> [Problem requirements]: Look through the data below for the line with "row_eq runs r" and the line with "Section History.", then output those two and all lines in between, exactly as written.

Saved entries
(** The promise and, when requests were rejected, how many. *)
Definition sendInteraction (session : option string) (requestUlid messageUlid : string)
    (sessionId : string) (interaction : SendInteraction) (timeoutMs : option jsnum)
    (rejectPendingRequestsWith : option string) (d : dispatcher)
  : outcome * option Z * dispatcher :=
  match session with
  | None => (inl "session_not_found", None, d)
  | Some budId =>
      let requestId := "send_" +:+ requestUlid in
      let awaitMode := in_await interaction in
      let timeoutMs := resolveTerminalSendTimeout awaitMode timeoutMs in
      let key := interaction_key interaction in
      match interaction_error interaction key with
      | Some e => (inl e, None, d)
      | None =>
          let hasTextField := bool_decide (is_Some (in_text interaction)) in
          let submit := bool_decide (in_submit interaction = Some true) in
          let startOffset := lastOffset sessionId in
          let s := mkState sessionId requestId
                     (mkSendInfo awaitMode hasTextField submit (ostr_truthy key)) timeoutMs now
                     (now + timeoutMs) startOffset startOffset false 0 None in
          let payload :=
            frame_base "terminal_send" messageUlid sessionId requestId
            ++ match in_text interaction with
               | Some text => [("text", JStr text); ("submit", JBool submit)]
               | None => []
               end
            ++ opt_field "key" key
            ++ opt_field "await" awaitMode in
          let d := mkDispatcher (dp_observes d) (dp_sends d) (dp_frames d ++ [(budId, payload)]) in
          if negb (sendFrameToBud budId payload) then (inl "bud_offline", None, d)
          else
            let '(promise, t) := register now s (dp_sends d) in
            let d := mkDispatcher (dp_observes d) t (dp_frames d) in
            match rejectPendingRequestsWith with
            | Some ((String _ _) as e) =>
                let '(n, d) := rejectPendingRequestsForSession sessionId e (Some requestId) d in
                (inr promise, Some n, d)
            | _ => (inr promise, None, d)
            end
      end
  end.

Definition noteOutputObserved (sessionId : string) (endOffset : Z) (d : dispatcher)
  : list string * list string * dispatcher :=
  let '(os, o) := noteOutput sessionId endOffset (dp_observes d) in
  let '(ss, s) := noteOutput sessionId endOffset (dp_sends d) in
  (os, ss, mkDispatcher o s (dp_frames d)).

Definition base64_text (s : string) : string := bytes_text (Base64.decode s).

(** What the promise of an observation is resolved with. *)
Definition observe_result (payload : ObserveResponsePayload) : ObserveResult :=
  let r := op_result payload in
  let nonempty (o : option string) := if ostr_truthy o then o else None in
  mkObserveResult (or_view r) (base64_text (or_output r)) (or_linesCaptured r) (or_changed r)
    (nonempty (or_mode r)) (nonempty (or_integration r)) (or_altScreen r) (or_cursorRow r)
    (or_cursorCol r) (or_ringNextOffset r) (base64_text <$> or_outputAnsi r) (or_outcome r).
(** Rows are written in place; an index outside the grid is ignored. *)
Lemma write_rows rows grid dirty :
  zlen grid = rows ->
  let grid' := foldl (write_row rows) grid dirty in
  zlen grid' = rows
  /\ forall i r, grid !! i = Some r -> exists r', grid' !! i = Some r'
     /\ row_eq r' (written (Z.of_nat i) dirty ?? r).
Proof.
  intros Hlen. induction dirty as [|[j runs] dirty IH] using rev_ind; cbn.
  { split; [done|]. intros i r Hr. by exists r. }
  rewrite foldl_app. cbn [foldl]. destruct IH as [Hl IH].
  set (g := foldl (write_row rows) grid dirty) in *. unfold write_row.
  destruct ((0 <=? j) && (j <? rows)) eqn:Hj.
  - apply andb_true_iff in Hj as [Hj1 Hj2]. zbool. destruct (g !! Z.to_nat j) as [prev|] eqn:Eg.
    2: { apply lookup_ge_None in Eg. unfold zlen in Hl. lia. }
    assert (Hw : forall x, row_eq x runs -> zlen (<[Z.to_nat j := x]> g) = rows
      /\ forall i r, grid !! i = Some r -> exists r', <[Z.to_nat j := x]> g !! i = Some r'
           /\ row_eq r' (written (Z.of_nat i) (dirty ++ [(j, runs)]) ?? r)).
    { intros x Hx. split; [unfold zlen; by rewrite length_insert|]. intros i r Hr.
      destruct (IH i r Hr) as (r' & Hr' & Heq). rewrite written_snoc. cbn [fst snd].
      destruct (decide (i = Z.to_nat j)) as [->|Hne].
      - rewrite list_lookup_insert_eq by (apply lookup_lt_Some in Eg; done). rewrite decide_True by lia. by exists x.
      - rewrite list_lookup_insert_ne, decide_False by lia. by exists r'. }
    destruct (gridRowsEqual prev runs) eqn:Er; [|by apply Hw].
    apply gridRowsEqual_spec in Er. rewrite <- (list_insert_id g (Z.to_nat j) prev Eg). by apply Hw.
  - split; [done|]. intros i r Hr. destruct (IH i r Hr) as (r' & Hr' & Heq). exists r'. split; [done|].
    rewrite written_snoc. cbn [fst]. case_decide as E; [|done]. subst j.
    apply lookup_lt_Some in Hr. apply andb_false_iff in Hj. unfold zlen in Hlen.
    destruct Hj; zbool; lia.
Qed.

Lemma array_from_length {A} n (f : Z -> A) : 0 <= n -> zlen (array_from n f) = n.
Proof. intros Hn. unfold array_from, zlen. rewrite length_fmap, length_seq. lia. Qed.

Lemma array_from_lookup {A} n (f : Z -> A) i :
  Z.of_nat i < n -> array_from n f !! i = Some (f (Z.of_nat i)).
Proof.
  intros Hi. unfold array_from. rewrite list_lookup_fmap, lookup_seq_lt by lia. done.
Qed.

Lemma Forall2_default {A} (P : A -> A -> Prop) (l k : list A) n d :
  Forall2 P l k -> P d d -> P (l !! n ?? d) (k !! n ?? d).
Proof.
  intros Hlk Hd. rewrite Forall2_lookup in Hlk. by destruct (Hlk n).
Qed.

(** ** The daemon's screen *)

(** The screen of the daemon's emulator at a generation of an attachment. *)
Record screen := mkScreen {
  sc_cols : Z;
  sc_rows : Z;
  sc_alt_screen : bool;
  sc_cursor : GridCursor;
  sc_cells : list row;
}.

(** What the protocol says a frame means (proto 6.8.2, 6.8.5), given the screens
    by generation: a full frame has every row; a delta gives the rows that differ
    from the previous screen, moved up by the scroll hint. *)
Definition scrolled (shift : Z) (cells : list row) (i : nat) : row :=
  if shift =? 0 then cells !! i ?? []
  else let src := Z.of_nat i + shift in if src <? 0 then [] else cells !! Z.to_nat src ?? [].

Definition frame_of (history : Z -> screen) (f : TerminalGridFrame) : Prop :=
  let s := history (fr_generation f) in
  fr_cols f = sc_cols s /\ fr_rows f = sc_rows s /\ fr_alt_screen f = sc_alt_screen s
  /\ fr_cursor f = sc_cursor s
  /\ forall i r, sc_cells s !! i = Some r ->
     match written (Z.of_nat i) (fr_dirty_rows f) with
     | Some runs => row_eq runs r
     | None => fr_full f = false
               /\ row_eq (scrolled (fr_row_shift f ?? 0) (sc_cells (history (fr_generation f - 1))) i) r
     end.

Definition screen_wf (s : screen) : Prop := zlen (sc_cells s) = sc_rows s.

(** The client shows the screen of its generation. *)
Definition shows (history : Z -> screen) (st : TerminalGridState) : Prop :=
  gs_seeded st = true ->
  let s := history (gs_generation st) in
  gs_cols st = sc_cols s /\ gs_rows st = sc_rows s /\ gs_altScreen st = sc_alt_screen s
  /\ gs_cursor st = sc_cursor s /\ Forall2 row_eq (gs_grid st) (sc_cells s).

Section History.
Context (history : Z -> screen) (Hwf : forall g, screen_wf (history g)).

Lemma base_grid_length st f :
  frame_of history f -> shows history st ->
  (fr_full f = false -> gs_seeded st = true /\ fr_generation f = gs_generation st + 1
     /\ fr_rows f = gs_rows st) ->
  zlen (base_grid st f) = fr_rows f.
Proof.
  intros (_ & Hr & _) Hs Hd. assert (Hpos : 0 <= fr_rows f).
  { rewrite Hr, <- (Hwf (fr_generation f)). apply zlen_nonneg. }
  unfold base_grid. destruct (fr_full f); [by apply array_from_length|].
  destruct (Hd eq_refl) as (Hsd & _ & Hrows).
  destruct (_ =? 0); [|by apply array_from_length].
  destruct (Hs Hsd) as (_ & Hr' & _ & _ & Hg). apply Forall2_length in Hg.
  rewrite Hrows, Hr', <- (Hwf (gs_generation st)). unfold zlen. by rewrite Hg.
Qed.

(** The scroll hint moves the rows of the client as it moves those of the screen. *)
Lemma base_grid_scrolled st f i :
  shows history st -> gs_seeded st = true -> fr_full f = false ->
  Z.of_nat i < fr_rows f -> fr_rows f = gs_rows st ->
  exists r, base_grid st f !! i = Some r
    /\ row_eq r (scrolled (fr_row_shift f ?? 0) (sc_cells (history (gs_generation st))) i).
Proof.
  intros Hs Hsd Hfull Hi Hrows. destruct (Hs Hsd) as (_ & Hr' & _ & _ & Hg). cbn in Hr', Hg.
  pose proof (fun n => Forall2_default row_eq (gs_grid st) (sc_cells (history (gs_generation st))) n [] Hg
    (reflexivity [])) as Hat.
  unfold base_grid, scrolled. rewrite Hfull. destruct (_ =? 0).
  - destruct (lookup_lt_is_Some_2 (gs_grid st) i) as [r Er].
    { apply Forall2_length in Hg. pose proof (Hwf (gs_generation st)) as Hw. unfold screen_wf, zlen in Hw. lia. }
    exists r. split; [done|]. pose proof (Hat i) as Hn. by rewrite Er in Hn.
  - rewrite array_from_lookup by done. eexists. split; [done|]. cbn zeta.
    set (src := Z.of_nat i + _). destruct (Z.ltb_spec src 0) as [Hlt|Hge].
    + rewrite (proj2 (Z.leb_gt 0 src)) by lia. done.
    + rewrite (proj2 (Z.leb_le 0 src)) by lia. cbn [andb].
      destruct (src <? zlen (gs_grid st)) eqn:E; zbool.
      * unfold at_index. rewrite (proj2 (Z.ltb_ge src 0)) by lia. apply Hat.
      * specialize (Hat (Z.to_nat src)).
        assert (gs_grid st !! Z.to_nat src = None) as En by (apply lookup_ge_None; unfold zlen in *; lia).
        by rewrite En in Hat.
Qed.

Lemma apply_shows st f :
  frame_of history f -> shows history st -> shows history (applyGridFrame st f).1.
Proof.
  intros Hf Hs. unfold applyGridFrame.
  destruct (negb (fr_full f) && negb _) eqn:Ec; [done|].
  match goal with |- context [let '(_, _) := ?x in _] => destruct x as [sb start] end.
  intros _. cbn [fst gs_generation gs_cols gs_rows gs_altScreen gs_cursor gs_grid].
  pose proof Hf as (Hc & Hr & Ha & Hcur & Hrows). split_and!; try done.
  assert (Hd : fr_full f = false -> gs_seeded st = true /\ fr_generation f = gs_generation st + 1
                 /\ fr_rows f = gs_rows st).
  { intros Hfull. rewrite Hfull in Ec. cbn in Ec. apply negb_false_iff in Ec.
    rewrite !andb_true_iff in Ec. destruct Ec as (((H1 & H2) & H3) & H4). zbool. done. }
  pose proof (base_grid_length st f Hf Hs Hd) as Hbl.
  destruct (write_rows (fr_rows f) (base_grid st f) (fr_dirty_rows f) Hbl) as [Hl Hw].
  apply Forall2_same_length_lookup_2.
  { pose proof (Hwf (fr_generation f)) as Hg. unfold screen_wf, zlen in *. lia. }
  intros i r' r Hr' Hri. specialize (Hrows i r Hri).
  apply lookup_lt_Some in Hri as Hi. pose proof (Hwf (fr_generation f)) as Hg. unfold screen_wf, zlen in Hg.
  destruct (lookup_lt_is_Some_2 (base_grid st f) i) as [b Hb]; [unfold zlen in Hbl; lia|].
  destruct (Hw i b Hb) as (r2 & Hr2 & Heq). rewrite Hr2 in Hr'. injection Hr' as <-.
  destruct (written (Z.of_nat i) (fr_dirty_rows f)) as [runs|]; cbn [from_option id] in Heq; [by rewrite Heq|].
  destruct Hrows as [Hfull Hsc]. destruct (Hd Hfull) as (Hsd & Hgen & Hrw).
  destruct (base_grid_scrolled st f i Hs Hsd Hfull) as (b' & Hb' & Hbs); [lia | done|].
  rewrite Hb in Hb'. injection Hb' as <-. rewrite Heq, Hbs. replace (gs_generation st) with (fr_generation f - 1) by lia.
  done.
Qed.
End History.

(** ** Scrollback *)

(** The lines pushed by the frames that were applied. *)
Fixpoint run_frames (st : TerminalGridState) (lines : list row) (fs : list TerminalGridFrame)
  : TerminalGridState * list row :=
  match fs with
  | [] => (st, lines)
  | f :: fs =>
      let '(st, discontinuity) := applyGridFrame st f in
      run_frames st (if discontinuity : bool then lines else lines ++ fr_scrollback_push f) fs
  end.

(** The client keeps the last lines, each at its index since seeding. *)
Definition keeps_lines (st : TerminalGridState) (lines : list row) : Prop :=
  gs_scrollback st = last_n GRID_SCROLLBACK_CAP lines
  /\ gs_scrollbackStart st + zlen (gs_scrollback st) = zlen lines.

Lemma apply_keeps_lines st f lines :
  keeps_lines st lines ->
  keeps_lines (applyGridFrame st f).1
    (if (applyGridFrame st f).2 then lines else lines ++ fr_scrollback_push f).
Proof.
  intros [Hsb Hst]. unfold applyGridFrame. destruct (negb (fr_full f) && negb _); [done|].
  destruct (fr_scrollback_push f) as [|p ps] eqn:Ep; cbn [length Nat.ltb Nat.leb fst snd].
  { rewrite app_nil_r. done. }
  unfold keeps_lines. cbn [gs_scrollback gs_scrollbackStart].
  assert (Hlast : drop (length (gs_scrollback st ++ p :: ps) - GRID_SCROLLBACK_CAP) (gs_scrollback st ++ p :: ps)
                  = last_n GRID_SCROLLBACK_CAP (lines ++ p :: ps)).
  { rewrite Hsb. apply last_n_last_n_app. }
  split; [exact Hlast|]. rewrite Hlast.
  assert (Hl : zlen (last_n GRID_SCROLLBACK_CAP (lines ++ p :: ps))
    = zlen (gs_scrollback st ++ p :: ps) - Z.of_nat (length (gs_scrollback st ++ p :: ps) - GRID_SCROLLBACK_CAP)).
  { rewrite <- Hlast. unfold zlen. rewrite length_drop. lia. }
  rewrite Hl, !zlen_app. lia.
Qed.

(** A keyframe is always taken; a delta when the client has a screen of its size and is at the
    generation before. *)
Definition follows (st : TerminalGridState) (f : TerminalGridFrame) : Prop :=
  fr_full f = true \/
  gs_seeded st = true /\ fr_generation f = gs_generation st + 1
  /\ fr_cols f = gs_cols st /\ fr_rows f = gs_rows st.

(** What a frame that is taken leaves, and that an acknowledgement of input is not taken back. *)
Record at_frame (st : TerminalGridState) (f : TerminalGridFrame) (st' : TerminalGridState) : Prop := {
  at_seeded : gs_seeded st' = true;
  at_generation : gs_generation st' = fr_generation f;
  at_geometry : gs_cols st' = fr_cols f /\ gs_rows st' = fr_rows f;
  at_screen : gs_altScreen st' = fr_alt_screen f /\ gs_cursor st' = fr_cursor f;
  at_input n : gs_appliedInputSeq st = Some n -> exists m, gs_appliedInputSeq st' = Some m /\ n <= m;
  at_ack n : fr_applied_input_seq f = Some n -> exists m, gs_appliedInputSeq st' = Some m /\ n <= m;
  at_predict : gs_predictOk st' = true <-> fr_predict_ok f = Some true;
}.

Lemma applyGridFrame_cases st f :
  let '(st', refused) := applyGridFrame st f in
  (refused = false /\ follows st f /\ at_frame st f st') \/
  (refused = true /\ ~ follows st f /\ st' = st).
Proof.
  unfold applyGridFrame, follows. destruct (negb (fr_full f) && negb _) eqn:Ec.
  - right. apply andb_true_iff in Ec as [Hf Hc]. apply negb_true_iff in Hf, Hc.
    split_and!; [done| |done]. intros [?|(H1 & H2 & H3 & H4)]; [congruence|].
    rewrite H1, H2, H3, H4, !Z.eqb_refl in Hc. done.
  - destruct (if (0 <? length (fr_scrollback_push f))%nat then _ else _) as [sb start].
    left. split_and!; [done| |].
    + destruct (fr_full f); [by left|right]. cbn in Ec. apply negb_false_iff in Ec.
      rewrite !andb_true_iff in Ec. destruct Ec as (((H1 & H2) & H3) & H4). by zbool.
    + split; cbn; try done.
      * intros n ->. case_match; eexists; (split; [done|]); cbn; lia.
      * intros n ->. eexists. split; [done|lia].
      * by destruct (fr_predict_ok f) as [[]|].
Qed.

> [Your response]:
     | Some runs => row_eq runs r
     | None => fr_full f = false
               /\ row_eq (scrolled (fr_row_shift f ?? 0) (sc_cells (history (fr_generation f - 1))) i) r
     end.

Definition screen_wf (s : screen) : Prop := zlen (sc_cells s) = sc_rows s.

(** The client shows the screen of its generation. *)
Definition shows (history : Z -> screen) (st : TerminalGridState) : Prop :=
  gs_seeded st = true ->
  let s := history (gs_generation st) in
  gs_cols st = sc_cols s /\ gs_rows st = sc_rows s /\ gs_altScreen st = sc_alt_screen s
  /\ gs_cursor st = sc_cursor s /\ Forall2 row_eq (gs_grid st) (sc_cells s).

Section History.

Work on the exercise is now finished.